* _What the exercise asks_: Nothing outside the range is wanted. Repeat exactly the lines below from the one with "(** When no" through the one with "Lemma pick_host_random c".
____ Supplied data
Lemma send_one_spec c s o : loop_ok c s -> c + 1 < 2 ^ 31 -> send_fits (pm_loop (wm (world s))) o ->
  exists s', ExecutePeerSendFrame s o.1 (Some o.2) = Some s' /\ loop_ok (c + 1) s' /\ same_slots s s'
    /\ forall d p, sends s !! d = Some p -> exists p', sends s' !! d = Some p' /\ given 1 (frames_for s d [o]) p p'.
Proof.
  intros Hs Hc (Hl & Hid & Hf). destruct o as [h f]. cbn [fst snd] in *. unfold ExecutePeerSendFrame, frames_for.
  cbn [fmap list_fmap concat fst snd].
  assert (loop_ok (c + 1) s) as Hsame by (apply (loop_ok_mono c); [ lia | done ]).
  destruct (handle_valid h) eqn:Hv; cbn [andb].
  2:{ exists s. split_and!; try done. intros d p Hp. exists p. split; [ done | ]. by apply given_none. }
  destruct (handle_cases c s h Hs) as [E | (d & p & E & Hat)]; [ split; [ by apply Hl | done ] | | ].
  - rewrite E. exists s. split_and!; try done. intros d p Hp. exists p. split; [ done | ].
    rewrite bool_decide_eq_false_2 by done. by apply given_none.
  - rewrite E. destruct (PeerData_Send_spec c s _ d p f Hs Hc Hat Hf) as (s' & -> & Hs' & [Hss Hpeer Hother Hcount]).
    exists s'. split_and!; try done. intros d' p0 Hp0. destruct (decide (d' = d)) as [-> | Hne].
    + destruct (Hpeer p0 Hp0) as (q & Hq & Hfl & Hst). exists q. split; [ done | ].
      rewrite bool_decide_eq_true_2, app_nil_r by done. split; [ done | by apply Hcount | done ].
    + exists p0. rewrite Hother by done. split; [ done | ]. rewrite bool_decide_eq_false_2 by congruence. by apply given_none.
Qed.

Lemma send_each_spec os : forall c s, loop_ok c s -> c + zlen os < 2 ^ 31 -> Forall (send_fits (pm_loop (wm (world s)))) os ->
  exists s', send_each s os = Some s' /\ loop_ok (c + zlen os) s' /\ same_slots s s'
    /\ forall d p, sends s !! d = Some p -> exists p', sends s' !! d = Some p' /\ given (zlen os) (frames_for s d os) p p'.
Proof.
  induction os as [|o os IH]; intros c s Hs Hc Hos.
  { exists s. rewrite zlen_nil, Z.add_0_r. split_and!; try done. intros d p Hp. exists p. split; [ done | ]. by apply given_none. }
  apply Forall_cons in Hos as [Ho Hos]. rewrite zlen_cons in Hc |- *. pose proof (zlen_nonneg os).
  destruct (send_one_spec c s o Hs ltac:(lia) Ho) as (s1 & E1 & Hs1 & Hss & Hg).
  destruct (IH (c + 1) s1 Hs1 ltac:(lia)) as (s' & E & Hs' & Hss' & Hg'); [ by rewrite (ss_loop _ _ Hss) | ].
  exists s'. destruct o as [h f]. cbn [send_each fst snd] in *. rewrite E1, E. split_and!; [ done | by rewrite Z.add_assoc | by etrans | ].
  intros d p Hp. destruct (Hg d p Hp) as (p1 & Hp1 & G1). destruct (Hg' d p1 Hp1) as (p' & Hp' & G2).
  exists p'. split; [ done | ]. rewrite frames_for_cons. rewrite (frames_for_same s s1 d os Hss) in G2. by eapply given_trans.
Qed.

(** Any command of the queue. *)
Lemma exec_cmd_spec c (s : @LoopState Sock) x : loop_ok c s -> c + cmd_weight x < 2 ^ 31 -> cmd_fits (pm_loop (wm (world s))) x ->
  exists s', exec_cmd s x = Some s' /\ loop_ok (c + cmd_weight x) s' /\ same_slots s s'.
Proof.
  intros Hs Hc Hx. destruct x as [h f | l data | h]; cbn [exec_cmd cmd_weight cmd_fits] in *.
  - destruct (send_one_spec c s (h, f) Hs Hc Hx) as (s' & ? & ? & ? & _). by exists s'.
  - destruct Hx as [-> Hb]. destruct (CommandBatchSend_spec data c s Hs Hc Hb) as (s' & ? & ? & ? & _). by exists s'.
  - destruct Hx as [Hl Hid]. rewrite Z.add_0_r. unfold ExecuteDisconnect.
    destruct (handle_valid h) eqn:Hv; [ | by exists s ].
    destruct (handle_cases c s h Hs) as [-> | (d & p & -> & [Hi Hp])]; [ split; [ by apply Hl | done ] | by exists s | ].
    rewrite Hp. eexists. split; [ done | ]. split; [ | by split ]. destruct (lo_peers _ _ Hs d p Hp) as [Hok _].
    by apply (quiet_event_ok c s d p); [ | | apply disconnect_ok | .. ].
Qed.

Lemma exec_cmds_spec cs : forall c (s : @LoopState Sock), loop_ok c s -> c + cmds_weight cs < 2 ^ 31 -> Forall (cmd_fits (pm_loop (wm (world s)))) cs ->
  exists s', exec_cmds s cs = Some s' /\ loop_ok (c + cmds_weight cs) s' /\ same_slots s s'.
Proof.
  induction cs as [|x cs IH]; intros c s Hs Hc Hcs; [ exists s; cbn; by rewrite Z.add_0_r | ].
  apply Forall_cons in Hcs as [Hx Hcs]. change (cmds_weight (x :: cs)) with (cmd_weight x + cmds_weight cs) in *.
  pose proof (cmd_weight_nonneg x). pose proof (cmds_weight_nonneg cs).
  destruct (exec_cmd_spec c s x Hs ltac:(lia) Hx) as (s1 & E1 & Hs1 & Hss).
  destruct (IH (c + cmd_weight x) s1 Hs1 ltac:(lia)) as (s' & E & Hs' & Hss'); [ by rewrite (ss_loop _ _ Hss) | ].
  exists s'. cbn [exec_cmds]. rewrite E1. split_and!; [ done | by rewrite Z.add_assoc | by etrans ].
Qed.

(** [Execute] on the queue of the loop: it ends, and the commands it took from the front of
    the queue were executed on the peers. *)
Lemma loop_queue_execute s q n : 0 <= n < 2 ^ 31 ->
  exists t q', CommandQueue.Execute n (mkQueue (Some s) q []) = Some (t, q')
    /\ target q' = exec_cmds s (executed q') /\ q = executed q' ++ commands q' /\ 0 <= t <= n.
Proof.
  intros Hn. unfold CommandQueue.Execute.
  destruct (CommandQueue.execute_loop_spec (S (Z.to_nat (n + 512))) n 512 0 (mkQueue (Some s) q [])) as (t & q' & E & Ht & _);
    [ lia.. | ]. rewrite Z.add_0_l in E. exists t, q'. rewrite E.
  pose proof (CommandQueue.execute_loop_history (fun _ _ => eq_refl) _ n _ _ _ _ _ ltac:(lia) E 0%nat) as Eq.
  rewrite !CommandQueue.of_one_producer in Eq by done. cbn in Eq. split_and!; try done; try lia.
  apply (CommandQueue.execute_loop_keeps (fun q' => target q' = exec_cmds s (executed q'))) in E; try done.
  intros x q1 E1. cbn [run loop_queue target executed]. rewrite exec_cmds_app, E1. by destruct (exec_cmds s (executed q1)) as [s1|]; cbn; [ destruct (exec_cmd s1 x) | ].
Qed.

(** When no other thread uses the queue, all of up to a million commands are executed. *)
Definition quiet : Prop := forall q n, bulk q n = length q.

Lemma loop_queue_drained s q n t q' : quiet -> zlen q <= n < 2 ^ 31 ->
  CommandQueue.Execute n (mkQueue (Some s) q []) = Some (t, q') -> commands q' = [].
Proof.
  intros Hq Hn E. pose proof (zlen_nonneg q). unfold CommandQueue.Execute in E.
  refine (CommandQueue.execute_loop_drains _ (fun _ _ => eq_refl) _ _ _ _ _ _ _ _ _ E); [ | lia | done || (cbn; lia) ].
  intros q1 m Hm. cbn. unfold zlen, bulk_size. rewrite Hq, length_take. lia.
Qed.

(** ** Random peers *)

Lemma host_random_peer c s h r : loop_ok c s ->
  exists peer, Host_GetRandomPeer s h r = Some peer /\ (peer = PeerHandle_default \/
    exists d, GetLocalPeerData (wm (world s)) peer = Some (Some d) /\ is_Some (wst (world s) !! d)).
Proof.
  intros Hs. unfold Host_GetRandomPeer. pose proof (zlen_nonneg (refs_of (world s) h)).
  destruct (Z.eqb_spec (zlen (refs_of (world s) h)) 0); [ by eexists; split; [ | left ] | ].
  destruct (vget_is_Some (refs_of (world s) h) (r mod zlen (refs_of (world s) h))) as [d Hd];
    [ pose proof (Z.mod_pos_bound r (zlen (refs_of (world s) h))); lia | ]. rewrite Hd.
  destruct (inv_refs _ (lo_world _ _ Hs) _ _ _ Hd) as (i & pd & Hi & _ & Hpd & _). rewrite Hpd.
  destruct (slot_sends c s i d Hs Hi) as (p & Hat & _).
  destruct (own_handle c s i d p Hs Hat) as (pd' & Hpd' & _ & Hg). assert (pd' = pd) as -> by congruence.
  eexists. split; [ done | right ]. exists d. by rewrite Hpd.
Qed.

Lemma pick_host_random c s hs : loop_ok c s -> forall i r r',
  exists peer, pick_host s hs i r r' = Some peer /\ (peer = PeerHandle_default \/
    exists d, GetLocalPeerData (wm (world s)) peer = Some (Some d) /\ is_Some (wst (world s) !! d)).
Proof.
  intros Hs. induction hs as [|[h b] hs IH]; intros i r r'; cbn [pick_host]; [ by eexists; split; [ | left ] | ].
  destruct (i =? r); [ by eapply host_random_peer | apply IH ].
Qed.

Lemma loop_random_peer c s hs r r' : loop_ok c s ->
  exists peer, Loop_GetRandomPeer s hs r r' = Some peer /\ (peer = PeerHandle_default \/
    exists d, GetLocalPeerData (wm (world s)) peer = Some (Some d) /\ is_Some (wst (world s) !! d)).
Proof.
  intros Hs. unfold Loop_GetRandomPeer. destruct (_ =? _); [ by eexists; split; [ | left ] | by eapply pick_host_random ].
Qed.

(** Every host and every peer can be drawn. *)
Lemma pick_host_at s hs h b r' : forall i j, hs !! i = Some (h, b) ->
  pick_host s hs j (j + Z.of_nat i) r' = Host_GetRandomPeer s h r'.
Proof.
  induction hs as [|[h0 b0] hs IH]; intros [|i] j Hi; cbn [pick_host]; try done.
  - injection Hi as <- <-. by rewrite (proj2 (Z.eqb_eq _ _)) by lia.
  - rewrite (proj2 (Z.eqb_neq _ _)) by lia. replace (j + Z.of_nat (S i)) with (j + 1 + Z.of_nat i) by lia. by apply IH.
Qed.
________
* _Reply_:
(** When no other thread uses the queue, all of up to a million commands are executed. *)
Definition quiet : Prop := forall q n, bulk q n = length q.

Lemma loop_queue_drained s q n t q' : quiet -> zlen q <= n < 2 ^ 31 ->
  CommandQueue.Execute n (mkQueue (Some s) q []) = Some (t, q') -> commands q' = [].
Proof.
  intros Hq Hn E. pose proof (zlen_nonneg q). unfold CommandQueue.Execute in E.
  refine (CommandQueue.execute_loop_drains _ (fun _ _ => eq_refl) _ _ _ _ _ _ _ _ _ E); [ | lia | done || (cbn; lia) ].
  intros q1 m Hm. cbn. unfold zlen, bulk_size. rewrite Hq, length_take. lia.
Qed.

(** ** Random peers *)

Lemma host_random_peer c s h r : loop_ok c s ->
  exists peer, Host_GetRandomPeer s h r = Some peer /\ (peer = PeerHandle_default \/
    exists d, GetLocalPeerData (wm (world s)) peer = Some (Some d) /\ is_Some (wst (world s) !! d)).
Proof.
  intros Hs. unfold Host_GetRandomPeer. pose proof (zlen_nonneg (refs_of (world s) h)).
  destruct (Z.eqb_spec (zlen (refs_of (world s) h)) 0); [ by eexists; split; [ | left ] | ].
  destruct (vget_is_Some (refs_of (world s) h) (r mod zlen (refs_of (world s) h))) as [d Hd];
    [ pose proof (Z.mod_pos_bound r (zlen (refs_of (world s) h))); lia | ]. rewrite Hd.
  destruct (inv_refs _ (lo_world _ _ Hs) _ _ _ Hd) as (i & pd & Hi & _ & Hpd & _). rewrite Hpd.
  destruct (slot_sends c s i d Hs Hi) as (p & Hat & _).
  destruct (own_handle c s i d p Hs Hat) as (pd' & Hpd' & _ & Hg). assert (pd' = pd) as -> by congruence.
  eexists. split; [ done | right ]. exists d. by rewrite Hpd.
Qed.

Lemma pick_host_random c s hs : loop_ok c s -> forall i r r',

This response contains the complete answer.